Exercise brief :: State the number of lines in the material below that have "Some" in them, without any other text.

Provided material ::

Lemma donate_priority_spec_witness :
  holds_at (donate_priority (Some 1%positive) (Some 2%positive))
    (λ _ a', 50 ≤ thread_priority (threads a') 2) wit_state.
Proof.
  eapply holds_mono.
  - apply awp_holds, (donate_priority_spec 1 (sample_thread 1 THREAD_RUNNING 50) 2);
      [reflexivity|eexists; reflexivity|]. apply waits_check_ok. vm_compute. reflexivity.
  - intros [] a' (c & (_ & _ & _ & Hc) & -> & _). apply Hc. by left.
Defined.

Lemma refresh_priority_spec_witness :
  holds_at (refresh_priority (Some 2%positive))
    (λ _ a', 50 ≤ thread_priority (threads a') 2) wit_state.
Proof.
  eapply holds_mono.
  - apply awp_holds, (refresh_priority_spec 2
      (with_waiting_lock (Some (lock_at 2)) (sample_thread 2 THREAD_BLOCKED 20))
      [lock_at 1] (λ _, [1%positive])); [reflexivity..| |].
    + intros l ->%list_elem_of_singleton. reflexivity.
    + intros l w _ ->%list_elem_of_singleton. eexists. reflexivity.
  - intros [] a' (p & -> & _ & Hp & _).
    apply (Hp (lock_at 1) 1%positive); [by left..|discriminate].
Defined.
End witnesses.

Result below :: 3